CORTE SUPREMA DE JUSTICIA  

SALA DE CASACIÓN PENAL  

Magistrado Ponente:  

JAVIER ZAPATA ORTÍZ  

Aprobado Acta No. 240  

Bogotá D.C., veintiocho (28) de noviembre de  dos mil siete (2007).   

VISTOS  

Decide  la  Sala  acerca  de  la  demanda  de  revisión  presentada  en  nombre  y  representación  de  la señora ANA MARÍA  VALBUENA  MORALES,  condenada por el Juzgado Penal del Circuito Especializado de  Descongestión  de  Neiva,  mediante sentencia proferida el 15 de marzo de 2004,  como  autora responsable del delito de testaferrato, decisión confirmada por el  Tribunal Superior de Neiva, el 29 de noviembre de 2004.    

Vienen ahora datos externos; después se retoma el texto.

(** ** [thread.c] *)

Definition zero_rtq : rtq :=
  mk_rtq (list_to_map ((λ a, (a, mk_link 0 0)) <$> seqZ 1 66)) (list_to_map ((λ a, (a, zero_entry)) <$> pool_addrs)) 0.
Definition zero_signals : sigstate := mk_sigstate (replicate 2 0) (replicate 2 0) zero_rtq.
(** Running [signal_thread_init] on the state inside a new thread. *)
Definition init_signals : cmd os sigstate :=
  λ s, match signal_thread_init true zero_signals with Some (_, g) => Some (g, s) | None => None end.

Definition thread_create (entry arg stack_mem stack_size : Z) : cmd os Z :=
  if (entry =? 0) || (stack_mem =? 0) || (stack_size =? 0) then mret 0 else
  t ← alloc;
  if t =? 0 then mret 0 else
  cmodify (λ s, set_lk (<[t := mk_link 0 0]> (lk s)) s);;
  on_links (LinkInit t);;
  g ← init_signals;
  put_thread t (mk_thread 0 stack_mem stack_size THREAD_RUNNABLE 0 0 entry arg 0 g);;
  r ← context_create true entry arg (stack_mem + stack_size);
  if negb (r.1 =? 0) then free_thread t;; mret 0 else
  th ← get_thread t;
  put_thread t (with_esp r.2 th);;
  mret t.

Definition sched_current : cmd os Z := s ← cget; mret (g_current (cpu s)).

(** ** [sched.c] *)

Definition sched_activate_thread (t : Z) : cmd os unit :=
  if t =? 0 then mret tt else
  on_cpu (set_current t);;
  th ← get_thread t;
  put_thread t (with_state THREAD_RUNNING th);;
  s ← cget;
  page_directory ←
    (if t_proc th =? 0 then mret (kernel_pd_phys (mm s))
     else p ← get_proc (t_proc th);
          mret (if negb (p_pd_phys p =? 0) then p_pd_phys p else kernel_pd_phys (mm s)));
  on_cpu (set_esp0 (u32 (t_stack th + t_stack_size th)));;
  czoom mm set_mm (paging_switch_phys page_directory).

Definition sched_init : cmd os unit :=
  on_cpu (set_current 0);; on_cpu (set_idle 0);; on_cpu (set_ticks 0);;
  on_cpu (set_sleep_queue 0);; on_cpu (set_pending false);;
  runqueue_init;;
  stack ← malloc;
  if stack =? 0 then mret tt else
  t ← thread_create idle_thread_entry 0 stack 4096;
  on_cpu (set_idle t);;
  if t =? 0 then free stack else mret tt.

Definition sched_add (t : Z) : cmd os unit := runqueue_add t.

(** Up to the switch, after which the caller is never continued; the result
    tells whether there was a thread to switch to. *)
Definition sched_start : cmd os bool :=
  next ← runqueue_next;
  if next =? 0 then mret false else
  sched_activate_thread next;;
  context_switch 0 next;;
  mret true.

Definition ksched_yield : cmd os unit :=
  s ← cget;
  let current := g_current (cpu s) in
  (if negb (current =? 0) && negb (current =? g_idle_thread (cpu s)) then
     th ← get_thread current;
     if bool_decide (t_state th = THREAD_RUNNING) then runqueue_add current else mret tt
   else mret tt);;
  next ← runqueue_next;
  if (next =? 0) || (next =? current) then
    if negb (current =? 0) then th ← get_thread current; put_thread current (with_state THREAD_RUNNING th) else mret tt
  else
    sched_activate_thread next;;
    context_switch current next.

Definition sched_yield : cmd os unit := ksched_yield.

Definition sched_sleep (ticks : Z) : cmd os unit :=
  s ← cget;
  let current := g_current (cpu s) in
  if (current =? 0) || (current =? g_idle_thread (cpu s)) then mret tt else
  th ← get_thread current;
  put_thread current (with_state THREAD_SLEEPING
    (with_sleep (u64 (g_pit_ticks (cpu s) + (if negb (ticks =? 0) then ticks else 1))) (sleep_queue (cpu s)) th));;
  on_cpu (set_sleep_queue current);;
  ksched_yield.

(** [Thread **link]: the head of the sleepers or the field of a thread. *)
Inductive sleep_link := Head | Field (t : Z).
Definition read_sleep (l : sleep_link) : cmd os Z :=
  match l with
  | Head => s ← cget; mret (sleep_queue (cpu s))
  | Field t => th ← get_thread t; mret (t_next_sleep th)
  end.
Definition write_sleep (l : sleep_link) (v : Z) : cmd os unit :=
  match l with
  | Head => on_cpu (set_sleep_queue v)
  | Field t => th ← get_thread t; put_thread t (with_sleep (t_wakeup th) v th)
  end.

Fixpoint wake_loop (fuel : nat) (link : sleep_link) : cmd os unit :=
  match fuel with
  | O => cundef
  | S fuel =>
      t ← read_sleep link;
      if t =? 0 then mret tt else
      th ← get_thread t;
      s ← cget;
      if t_wakeup th <=? g_pit_ticks (cpu s) then
        write_sleep link (t_next_sleep th);;
        th ← get_thread t;
        put_thread t (with_sleep 0 0 th);;
        runqueue_add t;;
        wake_loop fuel link
      else wake_loop fuel (Field t)
  end.
(** A list of sleepers has no more entries than there are threads. *)
Definition sched_wake_sleepers : cmd os unit :=
  s ← cget; wake_loop (S (size (threads s))) Head.

Definition sched_tick : cmd os unit :=
  sched_wake_sleepers;; on_cpu (set_pending true).

Definition sched_maybe_resched : cmd os unit :=
  s ← cget;
  if reschedule_pending (cpu s) then on_cpu (set_pending false);; ksched_yield else mret tt.

Definition sched_ticks : cmd os Z := s ← cget; mret (g_pit_ticks (cpu s)).

(** ** [pit.c] *)

(** The frequency that is recorded and the two bytes of the divisor. *)
Definition pit_program (hz : Z) : Z * (Z * Z) :=
  let hz := if hz =? 0 then 100 else hz in
  let hz := if 1193182 <? hz then 1193182 else hz in
  let divisor := u16 (1193182 / hz) in
  let divisor := if divisor =? 0 then 1 else divisor in
  (hz, (Z.land divisor 0xFF, Z.land (Z.shiftr divisor 8) 0xFF)).

Definition pit_handler : cmd os unit :=
  on_cpu (λ c, set_ticks (u32 (g_pit_ticks c + 1)) c);;
  sched_tick.

(** ** [proc.c] *)

Definition slash_cwd (cwd : list Z) : list Z := <[1%nat := 0]> (<[0%nat := 47]> cwd).

Definition proc_init : cmd os unit :=
  cmodify (λ s, set_procs (mk_table
    (mk_process 0 (-1) 0 true (slash_cwd (replicate 256 0)) 0 (kernel_pd (mm s)) (kernel_pd_phys (mm s)))
    (replicate (Z.to_nat MAX_PROCS) zero_process) (replicate (Z.to_nat MAX_PROCS) false)) s).

Definition proc_current : cmd os Z :=
  s ← cget;
  if g_current (cpu s) =? 0 then mret BOOT_PROC else
  th ← get_thread (g_current (cpu s));
  mret (if negb (t_proc th =? 0) then t_proc th else BOOT_PROC).

Definition set_used (i : Z) (b : bool) : cmd os unit :=
  cmodify (λ s, set_procs (mk_table (g_boot_proc (procs s)) (g_procs (procs s)) (<[Z.to_nat i := b]> (g_proc_used (procs s)))) s).

(** The search for a free slot from [i] on. *)
Fixpoint alloc_slot_from (n : nat) (i : Z) : cmd os Z :=
  match n with
  | O => mret 0
  | S n =>
      used ← cread (λ s, g_proc_used (procs s) !! Z.to_nat i);
      if negb (used : bool) then
        set_used i true;;
        put_proc (slot_proc i) zero_process;;
        mret (slot_proc i)
      else alloc_slot_from n (i + 1)
  end.
Definition proc_alloc_slot : cmd os Z := alloc_slot_from (Z.to_nat MAX_PROCS) 0.

Definition proc_create : cmd os Z :=
  p ← proc_alloc_slot;
  if p =? 0 then mret 0 else
  parent ← proc_current;
  par ← get_proc parent;
  s ← cget;
  put_proc p (mk_process (p - slot_proc 0 + 1) (p_pid par) 0 true
    (if bool_decide (p_cwd par !! 0%nat = Some 47) then p_cwd par else slash_cwd (p_cwd zero_process))
    0 (kernel_pd (mm s)) (kernel_pd_phys (mm s)));;
  mret p.

Fixpoint find_child_from (parent_pid child_pid : Z) (n : nat) (i : Z) : cmd os Z :=
  match n with
  | O => mret 0
  | S n =>
      p ← get_proc (slot_proc i);
      used ← cread (λ s, g_proc_used (procs s) !! Z.to_nat i);
      if (used : bool) && (p_pid p =? child_pid) && (p_ppid p =? parent_pid) then mret (slot_proc i)
      else find_child_from parent_pid child_pid n (i + 1)
  end.
Definition proc_find_child (parent_pid child_pid : Z) : cmd os Z :=
  find_child_from parent_pid child_pid (Z.to_nat MAX_PROCS) 0.

Definition proc_reap (pid : Z) : cmd os Z :=
  if (pid <=? 0) || (MAX_PROCS <? pid) then mret ERR_PROCESS_NOT_FOUND else
  p ← get_proc (slot_proc (pid - 1));
  used ← cread (λ s, g_proc_used (procs s) !! Z.to_nat (pid - 1));
  if negb (used : bool) || negb (p_pid p =? pid) then mret ERR_PROCESS_NOT_FOUND else
  if p_alive p then mret ERR_BUSY else
  (if negb (p_thread p =? 0) then
     runqueue_remove (p_thread p);;
     th ← get_thread (p_thread p);
     free (t_arg th);;
     free (t_stack th);;
     free_thread (p_thread p)
   else mret tt);;
  s ← cget;
  (if negb (p_pd p =? 0) && negb (p_pd p =? kernel_pd (mm s))
   then czoom mm set_mm (paging_destroy_address_space (p_pd p) (p_pd_phys p)) else mret tt);;
  put_proc (slot_proc (pid - 1)) zero_process;;
  set_used (pid - 1) false;;
  mret ERR_SUCCESS.

Definition proc_attach_thread (p t : Z) : cmd os unit :=
  if (p =? 0) || (t =? 0) then mret tt else
  x ← get_proc p;
  put_proc p (mk_process (p_pid x) (p_ppid x) (p_exit_code x) (p_alive x) (p_cwd x) t (p_pd x) (p_pd_phys x));;
  th ← get_thread t;
  put_thread t (with_proc p th).

Definition proc_mark_exit (code : Z) : cmd os unit :=
  p ← proc_current;
  x ← get_proc p;
  put_proc p (mk_process (p_pid x) (p_ppid x) code false (p_cwd x) (p_thread x) (p_pd x) (p_pd_phys x));;
  s ← cget;
  if g_current (cpu s) =? 0 then mret tt else
  th ← get_thread (g_current (cpu s));
  put_thread (g_current (cpu s)) (with_state THREAD_ZOMBIE th).

(** Up to the switch to the next thread. *)
Definition thread_exit : cmd os unit :=
  t ← sched_current;
  (if t =? 0 then mret tt else
   th ← get_thread t;
   if negb (t_proc th =? 0) then proc_mark_exit 0
   else put_thread t (with_state THREAD_ZOMBIE th));;
  ksched_yield.

Definition thread_sleep (milliseconds : Z) : cmd os unit := sched_sleep (u32 (milliseconds + 9) / 10).
Definition wake_sleepers : cmd os unit := sched_wake_sleepers.

(** ** The invariant

    [ready] are the threads in the run queue, first the next to run, and
    [asleep] the sleepers in the order of their list. *)

Fixpoint sleepers (m : gmap Z thread) (a : Z) (l : list Z) : Prop :=
  match l with
  | [] => a = 0
  | t :: l => a = t ∧ t ≠ 0 ∧ ∃ th, m !! t = Some th ∧ t_state th = THREAD_SLEEPING ∧ sleepers m (t_next_sleep th) l
  end.

Record sched_core s (ready asleep : list Z) : Prop := {
  so_ring : ring (lk s) run_queue ready;
  so_ready : ∀ t, t ∈ ready → t ≠ g_idle_thread (cpu s) ∧ t_state <$> threads s !! t = Some THREAD_RUNNABLE;
  so_unqueued : ∀ t, is_Some (threads s !! t) → t ∉ ready →
    ∃ l, lk s !! t = Some l ∧ (l_next l = 0 ∨ l_next l = t);
  so_names : ∀ t, is_Some (threads s !! t) → t ≠ 0 ∧ t ≠ run_queue;
  so_asleep : sleepers (threads s) (sleep_queue (cpu s)) asleep;
  so_nodup : NoDup asleep;
  so_idle : is_Some (threads s !! g_idle_thread (cpu s)) ∧ (g_idle_thread (cpu s) ∉ asleep);
  so_procs : ∀ t th, threads s !! t = Some th → t_proc th = 0 ∨ is_Some (proc_at (t_proc th) s)
}.
(** The running thread is in neither list. *)
Definition sched_ok s (ready asleep : list Z) : Prop :=
  sched_core s ready asleep ∧
  (g_current (cpu s) = 0 ∨ (is_Some (threads s !! g_current (cpu s)) ∧ (g_current (cpu s) ∉ ready) ∧ (g_current (cpu s) ∉ asleep))).

(** A step through the accesses to the state. *)
Ltac os_step :=
  lazymatch goal with
  | |- wp (on_links _) _ _ => unfold on_links
  | |- wp (on_cpu _) _ _ => unfold on_cpu
  | |- wp (put_thread _ _) _ _ => unfold put_thread
  | |- wp runqueue_init _ _ => unfold runqueue_init, on_links
  | _ => idtac
  end; wp_step.

Lemma get_thread_wp t th s Q : threads s !! t = Some th → Q th s → wp (get_thread t) Q s.
Proof. intros. by eapply wp_read. Qed.
Lemma get_proc_wp p x s Q : proc_at p s = Some x → Q x s → wp (get_proc p) Q s.
Proof. intros. by eapply wp_read. Qed.

Lemma same_lk s : set_lk (lk s) s = s.
Proof. by destruct s. Qed.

HECHOS Y ACTUACIÓN PROCESAL  

          La  síntesis  que  de  los  hechos  hizo  el  juzgador  de  primera  instancia, son del siguiente tenor:   

“El 27 de marzo de  2002  rindió  declaración  ante  funcionario  de  la policía Judicial AQUILES  ARTUNDUAGA  CRUZ  (q.e.p.d.)  como ex – militante que fuera de la columna móvil  ‘Teofilo    Forero  Castro’ de organización  subversiva  denominada  FARC-EP, de donde desertó el 10 del aludido mes y año,  para  entregarse  voluntariamente  a las autoridades y quien por el conocimiento  personal  que  de  la estructura de este grupo subversivo habría tenido durante  un  (1)  año  y  unos  meses  que permaneció en el grupo, reveló el nombre de  algunos  de  sus  comandantes,  entre  ellos  el de HUMBERTO VALBUENA MORALES a.  ‘yerbas’         y        ‘EL     MOCHO     OSCAR’   (q.e.p.d.)   y,   el  de  algunos  milicianos  o  colaboradores, contando además sobre las diversas actividades al  margen  de  la  ley,  de las que dice no participó, como atentados dinamiteros,  toma  de  poblaciones, secuestro individuales y masivos, homicidios, tráfico de  estupefacientes  y  de armas, llevados a cabo en distintas fechas a lo largo del  Departamento  del Huila, específicamente en la zona sur-oriental donde tiene su  centro de acopio”   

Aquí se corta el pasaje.